PROVIDED MATERIAL
Lemma collect_days_ok seen days order points days' order' :
  CoinGecko.collect_days adapter days order points = Ok (days', order') ->
  kept_points seen days -> known_days seen days order -> kept_points (seen ++ points) days' /\ known_days (seen ++ points) days' order'.
Proof.
  revert seen days order. induction points as [|p points IH]; intros seen days order H Hk Ho; cbn [CoinGecko.collect_days] in H.
  { apply Ok_inj in H as [= <- <-]. rewrite app_nil_r. auto. }
  destruct (ParseInt64 (fst p)) as [ms|] eqn:Ems; [| discriminate H].
  apply rbind_ok in H as (t & Ht & H). apply or_fail_ok, instantFromMilliseconds_ok in Ht as [-> Hms].
  apply rbind_ok in H as (price & Hp & H). apply or_fail_ok in Hp. cbv zeta in H.
  replace (seen ++ p :: points) with ((seen ++ [p]) ++ points) by (by rewrite <- app_assoc).
  assert (point_day p = CoinGecko.civilDayOf (FromUnixMilli ms)) as Hd by (unfold point_day; by rewrite Ems). rewrite <- Hd in H.
  apply (IH (seen ++ [p]) _ _ H).
  - intros d point Hpoint. rewrite last_filter_snoc. destruct (decide (point_day p = d)) as [<-|Hne].
    + rewrite lookup_insert_eq in Hpoint. apply Some_inj in Hpoint as <-. exists ms. rewrite bool_decide_eq_true_2 by reflexivity.
      split; [reflexivity |]. split; [apply in_app_iff; right; by left |]. auto.
    + rewrite lookup_insert_ne in Hpoint by done. destruct (Hk d point Hpoint) as (ms' & H1 & H2 & H3). exists ms'.
      rewrite bool_decide_eq_false_2 by done. split; [exact H1 |]. split; [apply in_app_iff; by left | exact H3].
  - destruct Ho as (Hn & Hin & Hs). unfold not_nil. destruct (days !! point_day p) as [point|] eqn:El; cbn [is_nil negb].
    + assert (In (point_day p) order) as Hold by (apply Hs; rewrite El; eauto).
      split; [exact Hn |]. split; intros d.
      * rewrite Hin. split; [intros (q & Hq & E); exists q; rewrite in_app_iff; auto |].
        intros (q & [Hq|[<-|[]]]%in_app_iff & <-); [eauto |]. apply Hin, Hold.
      * rewrite Hs. destruct (decide (point_day p = d)) as [<-|Hne]; [rewrite lookup_insert_eq, El; split; eauto | by rewrite lookup_insert_ne].
    + assert (~ In (point_day p) order) as Hnew by (intros Hc%Hs; rewrite El in Hc; by destruct Hc).
      split; [| split; intros d].
      * apply NoDup_ListNoDup, NoDup_app. split; [by apply NoDup_ListNoDup |]. split; [| apply NoDup_singleton].
        intros d Hd1%list_elem_of_In Hd2%list_elem_of_singleton. by subst d.
      * rewrite in_app_iff, Hin. split.
        -- intros [(q & Hq & E)|[<-|[]]]; [exists q | exists p]; rewrite in_app_iff; cbn; auto.
        -- intros (q & [Hq|[<-|[]]]%in_app_iff & <-); [left; eauto | right; by left].
      * rewrite in_app_iff, Hs. destruct (decide (point_day p = d)) as [<-|Hne].
        -- rewrite lookup_insert_eq. cbn. split; eauto.
        -- rewrite lookup_insert_ne by done. cbn. tauto.
Qed.

(** Days sorted by their midnights. *)
Definition day_lt (d e : Z * Z * Z) : Prop := CoinGecko.midnightUTC d < CoinGecko.midnightUTC e.
Lemma insert_day_Permutation d l : Permutation (CoinGecko.insert_day d l) (d :: l).
Proof. induction l as [|e l IH]; cbn; [reflexivity |]. destruct (CoinGecko.civilDay_before e d); [| reflexivity]. rewrite IH. constructor. Qed.
Lemma sort_days_Permutation l : Permutation (CoinGecko.sort_days l) l.
Proof. induction l as [|d l IH]; cbn; [reflexivity |]. by rewrite insert_day_Permutation, IH. Qed.
Lemma insert_day_sorted d l : (forall e, In e l -> CoinGecko.midnightUTC e <> CoinGecko.midnightUTC d) ->
  StronglySorted day_lt l -> StronglySorted day_lt (CoinGecko.insert_day d l).
Proof.
  intros Hne Hs. induction l as [|e l IH]; cbn; [repeat constructor |]. inversion Hs as [|? ? Hs' He]; subst.
  unfold CoinGecko.civilDay_before, Before. destruct (Z.ltb_spec (CoinGecko.midnightUTC e) (CoinGecko.midnightUTC d)) as [E|E].
  - constructor; [apply IH; [intros; apply Hne; by right | exact Hs'] |]. rewrite insert_day_Permutation. constructor; [exact E | exact He].
  - assert (day_lt d e) as Hde by (specialize (Hne e (or_introl eq_refl)); unfold day_lt; lia).
    constructor; [exact Hs |]. constructor; [exact Hde |]. eapply List.Forall_impl; [| exact He]. unfold day_lt in *. intros; lia.
Qed.

Lemma midnight_of_instant t : CoinGecko.midnightUTC (CoinGecko.civilDayOf t) = t / Day24 * Day24.
Proof.
  unfold CoinGecko.midnightUTC, CoinGecko.civilDayOf, CivilDate_UTC. pose proof (days_from_civil_from_days (t / Second / seconds_per_day)) as E.
  pose proof (civil_from_days_range (t / Second / seconds_per_day)) as Hr.
  destruct (civil_from_days (t / Second / seconds_per_day)) as [[y m] d]. unfold Date_UTC, date_seconds. rewrite norm_month_id by lia. rewrite E.
  rewrite Z.div_div by (unfold Second, seconds_per_day; lia). change (Second * seconds_per_day) with Day24. generalize (t / Day24). intros z. unfold seconds_per_day, Day24, Hour, Minute, Second. lia.
Qed.
(** Days of instants are the same when their midnights are. *)
Definition real_day (d : Z * Z * Z) : Prop := exists t, d = CoinGecko.civilDayOf t.
Lemma real_day_inj d e : real_day d -> real_day e -> CoinGecko.midnightUTC d = CoinGecko.midnightUTC e -> d = e.
Proof.
  intros [t ->] [u ->]. rewrite !midnight_of_instant. intros H. unfold CoinGecko.civilDayOf, CivilDate_UTC.
  rewrite !Z.div_div by (unfold Second, seconds_per_day; lia). change (Second * seconds_per_day) with Day24. f_equal.
  apply Z.mul_reg_r in H; [exact H | discriminate].
Qed.
Lemma sort_days_sorted l : List.NoDup l -> Forall real_day l -> StronglySorted day_lt (CoinGecko.sort_days l).
Proof.
  induction l as [|d l IH]; intros Hn Hf; [constructor |]. inversion Hn as [|? ? Hd Hn']; subst. inversion Hf as [|? ? Hr Hf']; subst.
  apply insert_day_sorted; [| by apply IH]. intros e He E. apply Hd.
  assert (In e l) as Hin by (eapply Permutation_in; [apply sort_days_Permutation | exact He]).
  rewrite List.Forall_forall in Hf'. by rewrite <- (real_day_inj e d (Hf' e Hin) Hr E).
Qed.
Lemma filter_sorted {A} (R : A -> A -> Prop) f l : StronglySorted R l -> StronglySorted R (List.filter f l).
Proof.
  induction 1 as [|a l Hs IH Ha]; cbn; [constructor |]. destruct (f a); [| exact IH]. constructor; [exact IH |].
  rewrite List.Forall_forall in *. intros b [Hb _]%List.filter_In. by apply Ha.
Qed.

(** *** The bars of a page *)
(** The bar of the day of [p], the last point of that day. *)
Definition daily_bar (points : list (string * string)) (receivedAt : Time) (b : ProviderBar) : Prop :=
  exists p ms price, In p points /\ ParseInt64 (fst p) = Some ms /\ 0 < ms /\ CoinGecko.parseDecimalFromNumber (snd p) = Ok price
    /\ List.last (List.filter (fun q => bool_decide (point_day q = point_day p)) points) (EmptyString, EmptyString) = p
    /\ pb_OpenTime b = FromUnixMilli ms / Day24 * Day24 /\ pb_CloseTime b = pb_OpenTime b + Day24
    /\ pb_Open b = price /\ pb_High b = price /\ pb_Low b = price /\ pb_Close b = price
    /\ pb_ProviderUpdatedAt b = Some (FromUnixMilli ms) /\ (pb_IsClosed b = true <-> pb_CloseTime b <= receivedAt).

Lemma bar_of_day_ok reference zero receivedAt day point b : CoinGecko.bar_of_day adapter reference zero receivedAt day point = Ok b ->
  pb_OpenTime b = CoinGecko.midnightUTC day /\ pb_CloseTime b = pb_OpenTime b + Day24
  /\ pb_Open b = CoinGecko.day_price point /\ pb_High b = CoinGecko.day_price point /\ pb_Low b = CoinGecko.day_price point
  /\ pb_Close b = CoinGecko.day_price point /\ pb_ProviderUpdatedAt b = Some (CoinGecko.day_at point)
  /\ (pb_IsClosed b = true <-> pb_CloseTime b <= receivedAt).
Proof.
  unfold CoinGecko.bar_of_day. intros H. apply rbind_ok in H as (o & Ho & H). apply or_fail_ok, NewUTCInstant_ok in Ho as [-> _]. cbv zeta in H.
  apply rbind_ok in H as (c & Hc & H). apply or_fail_ok, NewUTCInstant_ok in Hc as [-> _]. apply rbind_ok in H as ([] & _ & H). apply Ok_inj in H as <-.
  do 7 (split; [reflexivity |]). cbn [pb_IsClosed pb_CloseTime]. unfold After. by rewrite negb_true_iff, Z.ltb_ge.
Qed.

Lemma bars_of_days_ok points reference zero receivedAt days selected bars :
  kept_points points days -> (forall d, In d selected -> is_Some (days !! d)) ->
  CoinGecko.bars_of_days adapter reference zero receivedAt days selected = Ok bars ->
  map pb_OpenTime bars = map CoinGecko.midnightUTC selected /\ Forall (daily_bar points receivedAt) bars.
Proof.
  intros Hk. revert bars. induction selected as [|day selected IH]; intros bars Hs H; cbn [CoinGecko.bars_of_days] in H.
  { apply Ok_inj in H as <-. split; [reflexivity | constructor]. }
  destruct (days !! day) as [point|] eqn:El; [| destruct (Hs day (or_introl eq_refl)) as [? Hc]; by rewrite El in Hc].
  apply rbind_ok in H as (b & Hb & H). apply rbind_ok in H as (bars' & H' & H). apply Ok_inj in H as <-.
  destruct (IH bars' (fun d Hd => Hs d (or_intror Hd)) H') as [Hm Hf]. apply bar_of_day_ok in Hb as (H1 & H2 & H3 & H4 & H5 & H6 & H7 & H8).
  destruct (Hk day point El) as (ms & Hlast & Hin & Hday & Hms & Hat & Hpos & Hprice). split; [cbn [map]; by rewrite H1, Hm |].
  constructor; [| exact Hf]. exists (CoinGecko.day_raw point), ms, (CoinGecko.day_price point).
  split; [exact Hin |]. split; [exact Hms |]. split; [exact Hpos |]. split; [exact Hprice |]. split; [by rewrite Hday |].
  split; [| rewrite <- Hat; auto 10]. rewrite H1, <- Hday. unfold point_day. rewrite Hms. apply midnight_of_instant.
Qed.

YOUR TASK
Output, please, only the lines running from the start of the entries through the line that contains "- intros d point", including both of those lines.

SOLUTION TO THIS TASK
Lemma collect_days_ok seen days order points days' order' :
  CoinGecko.collect_days adapter days order points = Ok (days', order') ->
  kept_points seen days -> known_days seen days order -> kept_points (seen ++ points) days' /\ known_days (seen ++ points) days' order'.
Proof.
  revert seen days order. induction points as [|p points IH]; intros seen days order H Hk Ho; cbn [CoinGecko.collect_days] in H.
  { apply Ok_inj in H as [= <- <-]. rewrite app_nil_r. auto. }
  destruct (ParseInt64 (fst p)) as [ms|] eqn:Ems; [| discriminate H].
  apply rbind_ok in H as (t & Ht & H). apply or_fail_ok, instantFromMilliseconds_ok in Ht as [-> Hms].
  apply rbind_ok in H as (price & Hp & H). apply or_fail_ok in Hp. cbv zeta in H.
  replace (seen ++ p :: points) with ((seen ++ [p]) ++ points) by (by rewrite <- app_assoc).
  assert (point_day p = CoinGecko.civilDayOf (FromUnixMilli ms)) as Hd by (unfold point_day; by rewrite Ems). rewrite <- Hd in H.
  apply (IH (seen ++ [p]) _ _ H).
  - intros d point Hpoint. rewrite last_filter_snoc. destruct (decide (point_day p = d)) as [<-|Hne].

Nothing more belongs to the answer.